Bartlett finally lost his congressional seat last year after Maryland Democrats extended his rural western district all the way to Montgomery County in the Washington suburbs, making it practically impossible for a conservative Republican to win election.
After he lost his seat, Bartlett’s wife wrote in the family journal: “Roscoe lost. Wonderful.”
“She finally had her husband back,” the former congressman explained.
Back at his Washington office, Bartlett donned a too-large suit and leaned awkwardly over a conference table, explaining a new ballistic material he’s promoting. He often went off on tangents, unconcerned that what he said might be considered controversial.
At the end of a circuitous description of life after Congress, for instance, he lapsed into a non sequitur, announcing his skepticism of evolution.
Bartlett also suggested Missouri Republican Todd Akin may have had a point when he made the career-ending claim that victims of “legitimate rape” couldn’t get pregnant. “He shouldn’t have said it, politically,” the former lawmaker adds, but “there is potentially some truth to what he said.”
Bartlett is a product of another era, a man who still refers to Asian-Americans as “Orientals” in a town hypersensitive to ever-evolving social norms. But at his verdant wilderness retreat, there are other distractions. Walking along a dirt path, Bartlett interrupts his own thoughts on foreign policy. “That is some handsome moss,” he says.

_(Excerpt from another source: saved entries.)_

(** With at least two samples the time grid has [sample_size] points,
    starts at [end - duration], ends at
    [end = readout_pulse_duration + 1e-6], and consecutive points are
    [duration / (sample_size - 1)] apart. *)
Theorem time_grid_spans_duration (static : Static) (duration_ : option R) (sequence : t) :
  __init__ static duration_ = ok sequence ->
  (2 <= sample_size sequence)%Z ->
  let end_ := static_readout_pulse_duration static + 1e-6 in
  length (time sequence) = Z.to_nat (sample_size sequence) /\
  time sequence !! 0%nat = Some (end_ - duration sequence) /\
  time sequence !! (Z.to_nat (sample_size sequence) - 1)%nat = Some end_ /\
  forall k, (k + 1 < Z.to_nat (sample_size sequence))%nat ->
    exists a b, time sequence !! k = Some a /\ time sequence !! S k = Some b /\
                b - a = duration sequence / IZR (sample_size sequence - 1).
Proof.
  intros H Hn end_. rewrite init_unfold in H.
  destruct duration_ as [d|].
  - exact (linspace_sequence_grid static end_ d _ sequence H Hn).
  - destruct (Req_EM_T (static_sampling_rate static) 0) as [?|_]; [discriminate|].
    exact (linspace_sequence_grid static end_ _ _ sequence H Hn).
Qed.

(** With the default duration [sample_size / sampling_rate] the grid step
    is not the sampling period: times the sampling rate it is
    [sample_size / (sample_size - 1)], because [np.linspace] includes the
    end point. *)
Theorem default_grid_step_exceeds_sampling_period (static : Static) (sequence : t) :
  0 < static_sampling_rate static ->
  (2 <= static_sample_size static)%Z ->
  __init__ static None = ok sequence ->
  duration sequence * sampling_rate sequence = IZR (sample_size sequence) /\
  forall k a b,
    time sequence !! k = Some a -> time sequence !! S k = Some b ->
    (b - a) * sampling_rate sequence
    = IZR (sample_size sequence) / IZR (sample_size sequence - 1) /\
    1 / sampling_rate sequence < b - a.
Proof.
  intros Hrate Hn H.
  assert (Hs : sample_size sequence = static_sample_size static /\
               sampling_rate sequence = static_sampling_rate static /\
               duration sequence
               = IZR (static_sample_size static) / static_sampling_rate static).
  { rewrite init_unfold in H.
    destruct (Req_EM_T (static_sampling_rate static) 0) as [?|_]; [discriminate|].
    apply bind_ok in H as (y & _ & H). injection H as <-. auto. }
  destruct Hs as (Es & Er & Ed).
  assert (Hn' : (2 <= sample_size sequence)%Z) by (rewrite Es; exact Hn).
  assert (H' := H). rewrite init_unfold in H'.
  destruct (Req_EM_T (static_sampling_rate static) 0) as [?|_]; [discriminate|].
  destruct (linspace_sequence_grid static _ _ _ sequence H' Hn')
    as (Hlen & _ & _ & Hstep).
  assert (Hm : 0 < IZR (sample_size sequence - 1)) by (apply IZR_lt; lia).
  assert (Hgt : IZR (sample_size sequence - 1) < IZR (sample_size sequence))
    by (apply IZR_lt; lia).
  split.
  - rewrite Ed, Er, Es. field. lra.
  - intros k a b Ha Hb.
    assert (Hk : (k + 1 < Z.to_nat (sample_size sequence))%nat).
    { apply lookup_lt_Some in Hb. lia. }
    destruct (Hstep k Hk) as (a' & b' & Ha' & Hb' & Hd).
    rewrite Ha in Ha'. rewrite Hb in Hb'. injection Ha' as <-. injection Hb' as <-.
    rewrite Hd, Ed, Er, Es in *.
    set (n := IZR (static_sample_size static)) in *.
    set (m := IZR (static_sample_size static - 1)) in *.
    set (r := static_sampling_rate static) in *.
    split; [field; lra|].
    replace (n / r / m) with ((n / m) * (1 / r)) by (field; lra).
    assert (Hr : 0 < 1 / r) by (apply Rdiv_lt_0_compat; lra).
    assert (Hq : 1 < n / m).
    { apply (Rmult_lt_reg_r m); [exact Hm|]. replace (n / m * m) with n by (field; lra).
      lra. }
    nra.
Qed.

The distractions are more innocuous out here in the isolated woodlands, among them a pair of majestic white swans he brought to a one-acre lake he made himself. Here, his tangents involve new plastic piping he’s raving about, or a novel way to install wood flooring.
Despite his age — he’s now a great-grandfather — Bartlett works outdoors 10 to 12 hours a day, walking around in overalls, hauling one-ton batteries on a truck and digging holes with a shovel. He might run for Congress again when he’s 100, he jokes. “I’m not even close to being ready to die.”
The man who owned his own construction companies for a dozen years is now finishing work on a log cabin, the fifth lakeside building he’s erected on his land.
“I don’t chase women, I don’t play golf. For 32 years, we’ve been coming down here … beyond the grid,” Bartlett said.
Out here on his secluded property — which doesn’t even have an address — the anxieties and distractions of life in official Washington dissipate like the vapor trails of passing jets, the only evidence that the world outside continues to function.
“If I look up, and there are still contrails in the sky,” he said, “all is well.”